Mike Tomlin, a perfectionist, would like to see his defense create more turnovers.
“…if we want to be one of the elite groups, we have to get in the game and produce [turnovers],” Tomlin told reporters earlier this week at his press conference.
The Steelers have created two takeaways so far, a T.J. Watt interception against Cleveland and an Artie Burns fumble recovery against Minnesota, though the latter occurred in garbage time and had no impact on the outcome of the game.
Mike Glennon is somewhere between Eli Manning and Alex Smith in terms of interception proclivity (although, to be fair, I suppose that range covers just about everyone), and much like every other quarterback in NFL history, his interception rate balloons when his team is trailing. Pittsburgh certainly will have its chances, as Glennon has attempted at least 40 passes in each of his first two games with Chicago, including 40 attempts in Week 1 in a close game against Atlanta.
Turnovers notwithstanding, Pittsburgh has played like an elite group, currently ranking No. 3 in the NFL in total defense and No. 6 in scoring defense.
Playing against bad teams has proven problematic for Mike Tomlin’s Steelers, which is partially attributable to Roethlisberger’s inability to play like Hall of Famer Ben Roethlisberger beyond the confines of Heinz Field. Feast on these home/road splits:
Home record: 71-22; Away record: 55-39
Y/G Home: 260; Y/G Away; 245
Home TD/INT: 175/72; Away TD/INT: 130/89
Home rating: 99.6; Away rating: 88.9
Pittsburgh is better than Chicago in virtually every category. By this logic, the Steelers should be 3-0 by Monday morning. So, too, should the Baltimore Ravens, who play against Jacksonville this Sunday. It would be understandable, then, for the Steelers to look ahead to their Week 4 matchup against Baltimore. The Ravens look better than perhaps anyone expected, and their defense is a legitimately fearsome, championship-caliber unit. This is undoubtedly a significant game, enabling the winner to establish some early-season superiority in the AFC North. Imagine what a road victory over an undefeated Ravens team would do for Pittsburgh’s confidence moving forward. Now imagine how easy it would be to get ahead of yourself while pondering that.

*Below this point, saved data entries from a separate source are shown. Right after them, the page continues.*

(* ===== verification/HandlerTheorems.v ===== *)
(** * What a handler does whatever the other tasks do

    A handler is polled on one shared state after another; between two polls the
    other tasks, the disk and the registry may do anything. Its response is
    determined by what it saw: [handled] has a rule for each way to end. *)
From S2P Require Import Prelude Errors BytesCrate StdText Types Frame Request Response Tokio FileSystem Record Segment Partition PartitionSpec Registry Handler Connection BrokerSpec BrokerTasks.
#[local] Open Scope Z_scope.

(** ** Futures that are polled *)

(** Polled on the states [ss], one after the other, the future ends with [a]. *)
Inductive ends {S A} : Future S A → list S → A → Prop :=
| ends_ready a : ends (Ready a) [] a
| ends_pending p s s' ss a : p s = (Pending, s') → ends (Await p) ss a → ends (Await p) (s :: ss) a
| ends_go p s f s' ss a : p s = (Go f, s') → ends f ss a → ends (Await p) (s :: ss) a.

(** Whenever it is polled, it panics only on a state in [crash]. *)
Inductive panics_only {S A} (crash : S → Prop) : Future S A → Prop :=
| panics_ready a : panics_only crash (Ready a)
| panics_await p :
    (∀ s f s', p s = (Go f, s') → panics_only crash f) → (∀ s s', p s = (Crash, s') → crash s) →
    panics_only crash (Await p).

Section futures.
Context {S : Type}.

Lemma ends_Ready {A} (a b : A) (ss : list S) : ends (Ready a) ss b → ss = [] ∧ a = b.
Proof. by inversion 1. Qed.

Lemma ends_bind {A B} (f : Future S A) (k : A → Future S B) ss b :
  ends (f ≫= k) ss b → ∃ ss1 ss2 a, ss = ss1 ++ ss2 ∧ ends f ss1 a ∧ ends (k a) ss2 b.
Proof.
  intros He. remember (f ≫= k) as g eqn:Hg. revert f Hg.
  induction He as [b|p s s' ss b Hp He IH|p s g s' ss b Hp He IH]; intros [a|q] Hg.
  1,3,5: exists []; eexists _, a; (split; [reflexivity|]; split; [constructor|]);
    change (Ready a ≫= k) with (k a) in Hg; rewrite <- Hg; by econstructor.
  1: done.
  all: injection Hg as ->; destruct (q s) as [[|f'|] s1] eqn:Hq; try discriminate Hp.
  - destruct (IH (Await q) eq_refl) as (ss1 & ss2 & a & -> & H1 & H2). exists (s :: ss1), ss2, a. split; [done|]. split; [by eapply ends_pending|done].
  - injection Hp as <- <-. destruct (IH f' eq_refl) as (ss1 & ss2 & a & -> & H1 & H2). exists (s :: ss1), ss2, a. split; [done|]. split; [by eapply ends_go|done].
Qed.

Lemma ends_poll {A} (f : S → Poll A * S) ss a :
  ends (poll_with f) ss a → ∃ ss1 s s', ss = ss1 ++ [s] ∧ f s = (Go a, s').
Proof.
  intros He. remember (poll_with f) as g eqn:Hg. revert Hg.
  induction He as [b|p s s' ss b Hp He IH|p s g s' ss b Hp He _]; intros Hg; [done|..].
  - destruct (IH Hg) as (ss1 & t & t' & -> & Ht). by exists (s :: ss1), t, t'.
  - injection Hg as ->. destruct (f s) as [[|a|] s1] eqn:Hf; try discriminate Hp. injection Hp as <- <-.
    apply ends_Ready in He as [-> ->]. by exists [], s, s1.
Qed.

Lemma panics_bind {A B} crash (f : Future S A) (k : A → Future S B) :
  panics_only crash f → (∀ a, panics_only crash (k a)) → panics_only crash (f ≫= k).
Proof.
  intros Hf Hk. induction Hf as [a|p Hgo IH Hcr]; [by apply Hk|]. apply panics_await.
  - intros s f s' Heq. destruct (p s) as [[|f0|] s0] eqn:Hp; try discriminate Heq. injection Heq as <- <-. by eapply IH.
  - intros s s' Heq. destruct (p s) as [[|f0|] s0] eqn:Hp; try discriminate Heq. by eapply Hcr.
Qed.

Lemma panics_poll {A} crash (f : S → Poll A * S) : (∀ s s', f s = (Crash, s') → crash s) → panics_only crash (poll_with f).
Proof.
  intros Hcr. apply panics_await.
  - intros s f0 s' Heq. destruct (f s) as [[|a|] s0] eqn:Hf; try discriminate Heq. injection Heq as <- _. constructor.
  - intros s s' Heq. destruct (f s) as [[|a|] s0] eqn:Hf; try discriminate Heq. by eapply Hcr.
Qed.
End futures.

Section handlers.
Context `{!BytesOps, !MpscOps, !OneshotOps, !ErrorTexts}.
Implicit Types (req : Request) (s : Shared).

(** ** What a handler sees *)
Definition looked_up req s : option Sender := find_sender (rg_topics (fst s)) (fst (req_key req)) (snd (req_key req)).
Definition created req s : outcome RukaError Sender := fst (create_locked (fst (req_key req)) (snd (req_key req)) s).

(** It has the task [tx] of the partition: it was registered, or created. *)
Inductive partition_at req : list Shared → Sender → Prop :=
| at_registered s tx : looked_up req s = Some tx → partition_at req [s] tx
| at_created s0 s tx : creates req = true → looked_up req s0 = None → created req s = Ok tx → partition_at req [s0; s] tx.

(** The mailbox of [tx] takes its command, with the reply channel [reply]. *)
Definition commanded req tx (reply : nat) s : Prop :=
  ∃ act rx, rt_actors (snd s) !! tx = Some act ∧ mpsc_send (command req reply) (ac_rx act) = Some rx.

(** What comes out of the reply channel: the task's reply, or nothing when the
    task dropped it. *)
Definition offset_reply (v : Z + RukaError + unit) : option reply :=
  match v with inl (inl o) => Some (RepOffset o) | inl (inr e) => Some (RepError e) | inr _ => None end.
Definition records_reply (v : list LogRecord + RukaError + unit) : option reply :=
  match v with inl (inl rs) => Some (RepRecords rs) | inl (inr e) => Some (RepError e) | inr _ => None end.
Definition received req (reply : nat) s (rep : option PartitionSpec.reply) : Prop :=
  match req with
  | RFetch _ => ∃ v, rt_records (snd s) !! reply ≫= oneshot_recv = Some v ∧ records_reply v = rep
  | _ => ∃ v, rt_offsets (snd s) !! reply ≫= oneshot_recv = Some v ∧ offset_reply v = rep
  end.

Definition lost_response req (why text : bytes) : Response := from_error (req_cid req) ECServerError (why ++ text).

(** The states that decide, and the response. *)
Inductive handled req : list Shared → Response → Prop :=
| handled_unopened s0 s e :
    creates req = true → looked_up req s0 = None → created req s = Err e → handled req [s0; s] (error_response req e)
| handled_missing s :
    creates req = false → looked_up req s = None →
    handled req [s] (error_response req (PartitionNotFound (fst (req_key req)) (snd (req_key req))))
| handled_dead opened tx sc sm :
    partition_at req opened tx → rt_actors (snd sm) !! tx = None →
    handled req (opened ++ [sc; sm]) (lost_response req (str "Writer task died: ") send_error_text)
| handled_dropped opened tx sc sm sr :
    partition_at req opened tx → commanded req tx (rt_next (snd sc)) sm → received req (rt_next (snd sc)) sr None →
    handled req (opened ++ [sc; sm; sr]) (lost_response req (str "Failed to receive reply: ") recv_error_text)
| handled_replied opened tx sc sm sr rep :
    partition_at req opened tx → commanded req tx (rt_next (snd sc)) sm → received req (rt_next (snd sc)) sr (Some rep) →
    handled req (opened ++ [sc; sm; sr]) (response_to req rep).

(** The response belongs to the request: an error with its correlation id, or
    a success that also repeats its topic and partition. *)
Definition response_for req (resp : Response) : Prop :=
  Response_correlation_id resp = req_cid req ∧
  match req, resp with
  | RProduce _, ResProduce r => (pres_topic r, pres_partition r) = req_key req
  | RProduceBatch _, ResProduceBatch r => (bres_topic r, bres_partition r) = req_key req
  | RFetch _, ResFetch r => (fres_topic r, fres_partition r) = req_key req
  | _, ResError _ => True
  | _, _ => False
  end.

(** Creating the partition panics; it does not happen for a fetch. *)
Definition creation_panics req s : Prop :=
  creates req = true ∧ (∀ tx, created req s ≠ Ok tx) ∧ ∀ e, created req s ≠ Err e.

(** ** The steps of a handler *)
Lemma ends_wait req reply ss resp :
  ends (wait_handler req reply) ss resp → ∃ ss1 s, ss = ss1 ++ [s] ∧
    ((received req reply s None ∧ resp = lost_response req (str "Failed to receive reply: ") recv_error_text) ∨
     ∃ rep, received req reply s (Some rep) ∧ resp = response_to req rep).
Proof.
  assert (Hw : ∀ A (slots : Runtime → gmap nat (oneshot A)) k, ends (await_reply slots reply ≫= k) ss resp →
    ∃ ss1 s ss2 v, ss = ss1 ++ s :: ss2 ∧ slots (snd s) !! reply ≫= oneshot_recv = Some v ∧ ends (k v) ss2 resp).
  { intros A slots k (ss1 & ss2 & v & -> & He & Hk)%ends_bind. apply ends_poll in He as (ss3 & s & s' & -> & Hs).
    exists ss3, s, ss2, v. split; [by rewrite <- (assoc_L (++))|]. destruct (slots (snd s) !! reply ≫= oneshot_recv); [|done].
    by injection Hs as ->. }
  destruct req as [r|r|r]; cbn [wait_handler]; intros (ss1 & s & ss2 & v & -> & Hv & Hk)%Hw;
    destruct v as [[o|e]|[]]; try case_bool_decide; apply ends_Ready in Hk as [-> <-]; exists ss1, s; (split; [done|]);
    try (right; eexists; split; [by eexists|]; reflexivity); try (left; split; [by eexists|reflexivity]).
  - right. exists (RepRecords []). split; [by eexists; split; [|subst]|done].
  - right. exists (RepRecords o). split; [by eexists|]. by destruct o.
Qed.

Lemma ends_send req tx reply ss resp :
  ends (send_handler req tx reply) ss resp → ∃ ss1 s ss2, ss = ss1 ++ s :: ss2 ∧
    ((rt_actors (snd s) !! tx = None ∧ resp = lost_response req (str "Writer task died: ") send_error_text) ∨
     (commanded req tx reply s ∧ ends (wait_handler req reply) ss2 resp)).
Proof.
  intros (ss1 & ss2 & v & -> & He & Hk)%ends_bind. apply ends_poll in He as (ss3 & s & s' & -> & Hs).
  exists ss3, s, ss2. split; [by rewrite <- (assoc_L (++))|]. destruct (rt_actors (snd s) !! tx) as [act|] eqn:Ha.
  - right. destruct (mpsc_send _ _) as [rx|] eqn:Hm; [|done]. injection Hs as <- _. split; [by exists act, rx|exact Hk].
  - left. injection Hs as <- _. by apply ends_Ready in Hk as [_ <-].
Qed.

Lemma ends_slot req tx ss resp opened :
  partition_at req opened tx → ends (slot_handler req tx) ss resp →
  ∃ ss', ss' `sublist_of` ss ∧ handled req (opened ++ ss') resp.
Proof.
  intros Hop (ss1 & ss2 & reply & -> & He & Hk)%ends_bind.
  assert (∃ ss3 sc, ss1 = ss3 ++ [sc] ∧ reply = rt_next (snd sc)) as (ss3 & sc & -> & ->).
  { destruct req; apply ends_poll in He as (ss3 & sc & s' & -> & Hs); injection Hs as <- _; by exists ss3, sc. }
  apply ends_send in Hk as (ss4 & sm & ss5 & -> & [[Ha ->]|[Hm (ss6 & sr & -> & [[Hr ->]|(rep & Hr & ->)])%ends_wait]]).
  - exists [sc; sm]. split; [|by eapply handled_dead]. rewrite <- (assoc_L (++)). apply sublist_inserts_l, sublist_skip.
    apply sublist_inserts_l, sublist_skip, sublist_nil_l.
  - exists [sc; sm; sr]. split; [|by eapply handled_dropped]. rewrite <- (assoc_L (++)).
    apply sublist_inserts_l, sublist_skip. apply sublist_inserts_l, sublist_skip. by apply sublist_inserts_l.
  - exists [sc; sm; sr]. split; [|by eapply handled_replied]. rewrite <- (assoc_L (++)).
    apply sublist_inserts_l, sublist_skip. apply sublist_inserts_l, sublist_skip. by apply sublist_inserts_l.
Qed.

(** The handlers have one shape. *)
Lemma handler_shape req :
  handle_request req =
    (if creates req then TopicRegistry_get_or_create_partition (fst (req_key req)) (snd (req_key req))
     else TopicRegistry_get_partition (fst (req_key req)) (snd (req_key req))) ≫=
    λ tx, match tx with inr e => Ready (error_response req e) | inl tx => slot_handler req tx end.
Proof. by destruct req. Qed.

Lemma ends_request req ss resp :
  ends (handle_request req) ss resp → ∃ ss', ss' `sublist_of` ss ∧ handled req ss' resp.
Proof.
  rewrite handler_shape. intros (ss1 & ss2 & v & -> & He & Hk)%ends_bind.
  assert (Hfin : ∀ opened tx, opened `sublist_of` ss1 → partition_at req opened tx → ends (slot_handler req tx) ss2 resp →
    ∃ ss', ss' `sublist_of` ss1 ++ ss2 ∧ handled req ss' resp).
  { intros opened tx Hsub Hop Hs. destruct (ends_slot _ _ _ _ _ Hop Hs) as (ss' & Hsub' & Hh).
    exists (opened ++ ss'). split; [by apply sublist_app|exact Hh]. }
  destruct (creates req) eqn:Hcr.
  - apply ends_bind in He as (ss3 & ss4 & found & -> & Hl & He). apply ends_poll in Hl as (ss5 & s0 & s' & -> & Hl).
    injection Hl as Hl _. fold (looked_up req s0) in Hl. destruct found as [tx|].
    + apply ends_Ready in He as [-> <-]. eapply (Hfin [s0]); [|by constructor|exact Hk].
      rewrite app_nil_r. by apply sublist_inserts_l.
    + apply ends_poll in He as (ss6 & s & s2 & -> & Hc). pose proof (eq_refl (created req s)) as Hcs. unfold created at 2 in Hcs.
      assert (Hsub : [s0; s] `sublist_of` (ss5 ++ [s0]) ++ ss6 ++ [s]).
      { rewrite <- (assoc_L (++)). apply sublist_inserts_l, sublist_skip. by apply sublist_inserts_l. }
      destruct (create_locked _ _ s) as [[tx|e| |] s3]; try discriminate Hc; injection Hc as <- _; cbn [fst] in Hcs.
      * eapply (Hfin [s0; s]); [exact Hsub|by constructor|exact Hk].
      * apply ends_Ready in Hk as [-> <-]. exists [s0; s]. split; [by rewrite app_nil_r|by apply handled_unopened].
  - apply ends_bind in He as (ss3 & ss4 & found & -> & Hl & He). apply ends_poll in Hl as (ss5 & s0 & s' & -> & Hl).
    injection Hl as Hl _. fold (looked_up req s0) in Hl. destruct found as [tx|]; apply ends_Ready in He as [-> <-].
    + eapply (Hfin [s0]); [|by constructor|exact Hk]. rewrite app_nil_r. by apply sublist_inserts_l.
    + apply ends_Ready in Hk as [-> <-]. exists [s0]. rewrite !app_nil_r. split; [by apply sublist_inserts_l|by apply handled_missing].
Qed.

Lemma handled_for req ss resp : handled req ss resp → response_for req resp.
Proof.
  intros [s0 s e _ _ _|s Hcr _|opened tx sc sm _ _|opened tx sc sm sr _ _ _|opened tx sc sm sr rep _ _ Hr].
  1-4: by destruct req.
  destruct req as [r|r|r]; destruct Hr as (v & _ & Hv).
  1,2: destruct v as [[o|e]|[]]; cbn in Hv; simplify_eq; by split.
  destruct v as [[[|x rs]|e]|[]]; cbn in Hv; simplify_eq; by split.
Qed.

Lemma panics_request req : panics_only (creation_panics req) (handle_request req).
Proof.
  rewrite handler_shape. apply panics_bind.
  - destruct (creates req) eqn:Hcr; (apply panics_bind; [by apply panics_poll|]; intros [tx|]; [constructor|]); [|constructor].
    apply panics_poll. intros s s' Heq. split; [exact Hcr|]. unfold created.
    destruct (create_locked _ _ s) as [[v|e| |] s0]; try discriminate Heq; by split.
  - intros [tx|e]; [|constructor]. apply panics_bind; [by destruct req; apply panics_poll|]. intros reply.
    apply panics_bind; [|intros [[]|[]]; [|constructor]].
    + apply panics_poll. intros s s'. destruct (rt_actors (snd s) !! tx) as [act|]; [|done]. by destruct (mpsc_send _ _).
    + assert (Hw : ∀ A (slots : Runtime → gmap nat (oneshot A)), panics_only (creation_panics req) (await_reply slots reply)).
      { intros A slots. apply panics_poll. intros s s'. by destruct (slots (snd s) !! reply ≫= oneshot_recv). }
      destruct req; cbn [wait_handler]; (apply panics_bind; [apply Hw|]); intros [[o|e]|[]]; try case_bool_decide; constructor.
Qed.

(** C17: a handler answers its own request and says what happened, whatever the
    registry, the partition tasks and the disk do between its polls. The response
    has the correlation id of the request and, on success, its topic and
    partition. It is a success only when the partition was registered or could
    be created, its task took the command with this handler's own reply channel,
    and what came out of that channel is a success: the response carries exactly
    that offset or those records. On every failure it is an error: that of the
    registry when the partition cannot be opened, PartitionNotFound when a fetch
    finds none, a server error when the task is gone or drops the reply channel,
    the task's own error when it replies one, OffsetNotFound when a fetch is
    replied no records. A handler panics only when creating the partition does,
    so never for a fetch. *)
Theorem handle_request_answers req ss resp :
  ends (handle_request req) ss resp →
  response_for req resp ∧ (∃ ss', ss' `sublist_of` ss ∧ handled req ss' resp) ∧
  panics_only (creation_panics req) (handle_request req).
Proof.
  intros He. destruct (ends_request req ss resp He) as (ss' & Hsub & Hh).
  split; [by eapply handled_for|]. split; [by exists ss'|apply panics_request].
Qed.
End handlers.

Anthony Chickillo’s continued development
I wish I’d known that Anthony Chickillo would go on to play such a vital role in Pittsburgh’s defense. I would’ve wished him luck when I ran into him at Ribfest a few weeks ago.
In two games, the former sixth-round pick has 11 tackles, a pair of sacks, and a difficult-to-quantify number of quarterback pressures. He has simply been a dominant, disruptive force, and Tomlin notices as much, as evidenced by the fact that James Harrison has played just four snaps so far this season. I suspect that Tomlin is pleased with this result.
Frankly, the ability to post appreciable sack totals now (the Steelers have nine through two games), while leaving arguably the team’s best pass rusher on the shelf to incubate until later this season, is an unspeakable luxury. Harrison has summarily defied the conventions of age up to this point, but Father Time remains undefeated. Why subject Harrison to the rigors of a full season when the team can just as easily keep him in storage while simultaneously cultivating a younger replacement? Chickillo has been more than a pleasant surprise; he’s been integral to Pittsburgh’s defensive success thus far. I’m keenly interested in viewing his ongoing development.